Multimodal MRI and 31P-MRS Investigations of the ACTA1(Asp286Gly) Mouse Model of Nemaline Myopathy Provide Evidence of Impaired In Vivo Muscle Function, Altered Muscle Structure and Disturbed Energy Metabolism

Nemaline myopathy (NM), the most common non-dystrophic congenital disease of skeletal muscle, can be caused by mutations in the skeletal muscle alpha-actin gene (ACTA1) (similar to 25% of all NM cases and up to 50% of severe forms of NM). Muscle function of the recently generated transgenic mouse model carrying the human Asp286Gly mutation in the ACTA1 gene (Tg(ACTA1)(Asp286Gly)) has been mainly investigated in vitro.
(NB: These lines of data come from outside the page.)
Lemma imports_in_pattern_order_witness :
  imports
    (analyze_dependencies (reads "import os")
       (fun pattern _ _ =>
          if String.prefix "^\s*import" pattern then ["import os"] else [])
       "a.py")
  = concat ((fun pattern =>
               (fun pattern (_ : bool) (_ : string) =>
                  if String.prefix "^\s*import" pattern
                  then ["import os"] else []) pattern true "import os")
              <$> import_patterns).
Proof.
  apply (proj1 (proj2 (proj2 (imports_in_pattern_order (reads "import os")
           (fun pattern _ _ =>
              if String.prefix "^\s*import" pattern then ["import os"]
              else [])
           "a.py" "import os" eq_refl)))).
  vm_compute. lia.
Defined.

(** X22. [create_backup] returns a name exactly when [git branch] exited
    with code 0, and the name is then the one asked for, or
    [backup-merge-] followed by the timestamp when none was given; every
    failure of the command is raised as a [RuntimeError], and no other
    name is tried. *)
Theorem create_backup_result (subprocess_run : list string → ProcessOutcome)
    (timestamp : string) (requested : option string) :
  let name := default ("backup-merge-" +:+ timestamp) requested in
  ((∃ out err, subprocess_run ["git"; "branch"; name] = Exited 0 out err) →
   create_backup subprocess_run timestamp requested = Returned name) ∧
  (∀ other, create_backup subprocess_run timestamp requested = Returned other →
     other = name ∧
     ∃ out err, subprocess_run ["git"; "branch"; name] = Exited 0 out err) ∧
  (∀ e, create_backup subprocess_run timestamp requested = Raised e →
     ∃ cause, e = RuntimeError cause).
Proof.
  intros name. unfold create_backup, run_git_command.
  assert (Hname : match requested with
                  | Some branch_name => branch_name
                  | None => "backup-merge-" +:+ timestamp
                  end = name) by (by destruct requested).
  rewrite Hname.
  destruct (subprocess_run ["git"; "branch"; name])
    as [code out err | message]; simpl.
  - destruct (Z.eqb_spec code 0) as [-> | Hcode]; simpl.
    + split; [done|]. split.
      * intros other [= <-]. split; [done|]. by exists out, err.
      * intros e He. discriminate He.
    + split; [|split].
      * intros (out' & err' & [= -> _ _]). done.
      * intros other Hother. discriminate Hother.
      * intros e [= <-]. by eexists.
  - split; [|split].
    + by intros (? & ? & ?).
    + intros other Hother. discriminate Hother.
    + intros e [= <-]. by eexists.
Qed.
Lemma activation_starts_the_workers_asked_for_witness :
  let ctx := sim_context o2p_audio_and_p2o_midi 0 in
  let e := sim_engine 2 in
  let w := sim_world F32.one 4096 in
  let ctx' := default_rt_priority sim_env ctx in
  let prio := if is_null (ctx_set_rt_priority ctx) then OW_DEFAULT_RT_PROPERTY
              else ctx_priority ctx in
  exists e' w',
    ow_engine_activate sim_env ctx e w = Some (OW_OK, e', ctx', w')
    /\ options e' = masked_options ctx
    /\ status e' = (if option_enabled ctx OW_ENGINE_OPTION_DLL
                    then OW_ENGINE_STATUS_READY else status e)
    /\ ctx_priority ctx' = prio
    /\ log w' = log w
         ++ (if option_enabled ctx OW_ENGINE_OPTION_P2O_MIDI
             then start_calls p2o_midi_thread prio else [])
         ++ (if audio_worker_wanted ctx
             then start_calls audio_o2p_midi_thread prio else []).
Proof.
  apply (activation_starts_the_workers_asked_for sim_env
           (sim_context o2p_audio_and_p2o_midi 0) (sim_engine 2)
           (sim_world F32.one 4096)).
  - reflexivity.
  - intros t h. reflexivity.
Defined.
(** [output] events delivered one after the other, a render in between,
    leave the response text extended by their responses in arrival
    order. *)
Lemma outputs_in_arrival_order parseStatus p messages :
  forall c,
  Forall (fun m => exists data,
            Carries parseStatus m data
            /\ Schema.executionId data = executionId p
            /\ Schema.status data = Schema.Output) messages ->
  exists chunks,
    Forall2 (fun m t => exists data,
               Carries parseStatus m data /\ Schema.response data = t)
      messages chunks
    /\ responseText (state (deliverAll parseStatus p messages c))
       = responseText (state c)
           ++ String.concat EmptyString
                (map (fun t => or_else t EmptyString) chunks).
Proof.
  induction messages as [|m messages IH]; intros c F.
  - exists []. split; [constructor|]. simpl. now rewrite JsFacts.append_empty_r.
  - inversion F as [|? ? (data & C & Hid & Hs) F']; subst.
    destruct (IH (rerender (deliver parseStatus p m c)) F')
      as (chunks & F2 & E).
    exists (Schema.response data :: chunks). split.
    + constructor; [now exists data|exact F2].
    + unfold deliverAll in *. simpl fold_left. rewrite E. simpl state.
      rewrite (onMessage_carries _ _ _ _ _ _ _ _ C), onStatus_responseText.
      rewrite Hid, String.eqb_refl, Hs.
      assert (J : forall a l, String.concat EmptyString (a :: l)
                              = a ++ String.concat EmptyString l)
        by (intros a [|b l]; simpl; [now rewrite JsFacts.append_empty_r|reflexivity]).
      simpl map. rewrite J. unfold or_else.
      destruct (nonEmpty (Schema.response data)); simpl;
        now rewrite ?JsFacts.append_assoc, ?JsFacts.append_empty_r.
Qed.
(** The run on the full registry, every section of the report filled. *)
Example full_registry_run :
  main_raw 8 (with_names full_registry) full_ledger
  = run [header "pNext LUT";
         size_row "VK_STRUCTURE_TYPE_SAMPLER_BORDER_COLOR_EXT"
           "VkSamplerBorderColorEXT";
         header "Base Types"; "VkSamplerCreateInfo";
         header "Extending Types";
         "VkSamplerYcbcrConversionInfo"; "VkSamplerBorderColorEXT";
         header "Active Enums"; "VkFilter";
         header "Completed extensions"; "VK_EXT_done || Completed";
         header "Additions";
         "=== VK_KHR_sampler_ycbcr_conversion ===";
         tab +:+ "VkSamplerYcbcrConversionInfo extends VkSamplerCreateInfo";
         tab +:+ "VkFilter adds VK_FILTER_CUBIC_EXT";
         "   Feature: "; "  Property: "; "";
         header "SPIR-V extensions table";
         spirv_row "SPV_KHR_multiview" (Some "VK_KHR_multiview")
           (Some "VK_VERSION_1_1");
         spirv_row "SPV_KHR_plain" None None;
         header "Completed SPIR-V capabilities"; "Int8 || Complete";
         header "Missing SPIR-V capabilities"; "Int16";
         tab +:+ "Core version: VK_VERSION_1_2";
         tab +:+ "Vulkan feature: VkPhysicalDeviceFeatures::shaderInt16";
         tab +:+ "          from: ['VK_VERSION_1_1']"]
      (Ok tt).
Proof. evaluates. Qed.

Lemma scan_extension_raw_raises env ext e :
  scan_extension_raw env ext = Raise e → e = KeyError.
Proof.
  unfold scan_extension_raw. apply for_each_raises.
  intros acc reqs e' _. unfold scan_require_raw.
  destruct (for_each (scan_type_raw env) acc (raw_require_types reqs))
    as [acc1|e1] eqn:Htypes; simpl.
  - apply for_each_raises. intros acc2 en e2 _. unfold scan_enum_raw.
    destruct (raw_enumref_name en); simpl; [done|by intros [= <-]].
  - intros [= <-]. revert Htypes. apply for_each_raises.
    intros acc2 t e2 _. unfold scan_type_raw.
    destruct t; simpl; [done|by intros [= <-]].
Qed.

Lemma for_each_hits {A S} (body : S → A → result S) (e0 : exn) l x :
  x ∈ l → (∀ s, body s x = Raise e0) →
  (∀ s y e, body s y = Raise e → e = e0) →
  ∀ s, for_each body s l = Raise e0.
Proof.
  intros Hx Hhit Honly. induction l as [|y l IH]; intros s;
    [by apply elem_of_nil in Hx|].
  rewrite for_each_cons. destruct (body s y) as [s1|e] eqn:Hy; simpl.
  - apply elem_of_cons in Hx as [->|Hx]; [|by apply IH].
    by rewrite Hhit in Hy.
  - by rewrite (Honly s y e Hy).
Qed.

Lemma for_each_raise_inv {A S} (body : S → A → result S) l :
  ∀ s e, for_each body s l = Raise e →
         ∃ x s', x ∈ l ∧ body s' x = Raise e.
Proof.
  induction l as [|y l IH]; intros s e; [done|].
  rewrite for_each_cons. destruct (body s y) as [s1|e1] eqn:Hy; simpl.
  - intros (x & s' & Hx & Hraise)%IH. exists x, s'. split; [by right|done].
  - intros [= <-]. exists y, s. split; [left|done].
Qed.

Lemma scan_type_raw_raises env acc t e :
  scan_type_raw env acc t = Raise e → t = None ∧ e = KeyError.
Proof. destruct t; simpl; [done|]. by intros [= <-]. Qed.

Lemma scan_enum_raw_raises env acc en e :
  scan_enum_raw env acc en = Raise e → raw_enumref_name en = None ∧ e = KeyError.
Proof.
  unfold scan_enum_raw. destruct (raw_enumref_name en); simpl; [done|].
  by intros [= <-].
Qed.

(** A requirement block whose scan raises holds a reference without
    name. *)
Lemma scan_require_raw_raise_inv env acc reqs e :
  scan_require_raw env acc reqs = Raise e →
  None ∈ raw_require_types reqs
  ∨ ∃ en, en ∈ raw_require_enums reqs ∧ raw_enumref_name en = None.
Proof.
  unfold scan_require_raw.
  destruct (for_each (scan_type_raw env) acc (raw_require_types reqs))
    as [acc1|e1] eqn:Htypes; simpl.
  - intros (en & s' & Hen & Hen_raise)%for_each_raise_inv.
    apply scan_enum_raw_raises in Hen_raise as [Hname _]. right. by exists en.
  - intros _. apply for_each_raise_inv in Htypes as (t & s' & Ht & Ht_raise).
    apply scan_type_raw_raises in Ht_raise as [-> _]. by left.
Qed.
Therefore, we aimed at providing a comprehensive picture of the in vivo hindlimb muscle function of Tg(ACTA1)(Asp286Gly) mice by combining strictly noninvasive investigations. Skeletal muscle anatomy (hindlimb muscles, intramuscular fat volumes) and microstructure were studied using multimodal magnetic resonance imaging (Dixon, T-2, Diffusion Tensor Imaging [DTI]). Energy metabolism was studied using 31-phosphorus Magnetic Resonance Spectroscopy (P-31-MRS). Skeletal muscle contractile performance was investigated while applying a force-frequency protocol (1-150 Hz) and a fatigue protocol (6 min-1.7 Hz). Tg(ACTA1)(Asp286Gly) mice showed a mild muscle weakness as illustrated by the reduction of both absolute (30%) and specific (15%) maximal force production. Dixon MRI did not show discernable fatty infiltration in Tg(ACTA1) Asp286Gly mice indicating that this mouse model does not reproduce human MRI findings. Increased T-2 values were observed in Tg(ACTA1)(Asp286Gly) mice and might reflect the occurrence of muscle degeneration/regeneration process. Interestingly, T-2 values were linearly related to muscle weakness. DTI experiments indicated lower lambda(2) and lambda(3) values in Tg(ACTA1)(Asp286Gly) mice, which might be associated to muscle atrophy and/or the presence of histological anomalies. Finally 31P-MRS investigations illustrated an increased anaerobic energy cost of contraction in Tg(ACTA1)(Asp286Gly) mice, which might be ascribed to contractile and noncontractile processes. Overall, we provide a unique set of information about the anatomic, metabolic and functional consequences of the Asp286Gly mutation that might be considered as relevant biomarkers for monitoring the severity and/or the progression of NM and for assessing the efficacy of potential therapeutic interventions.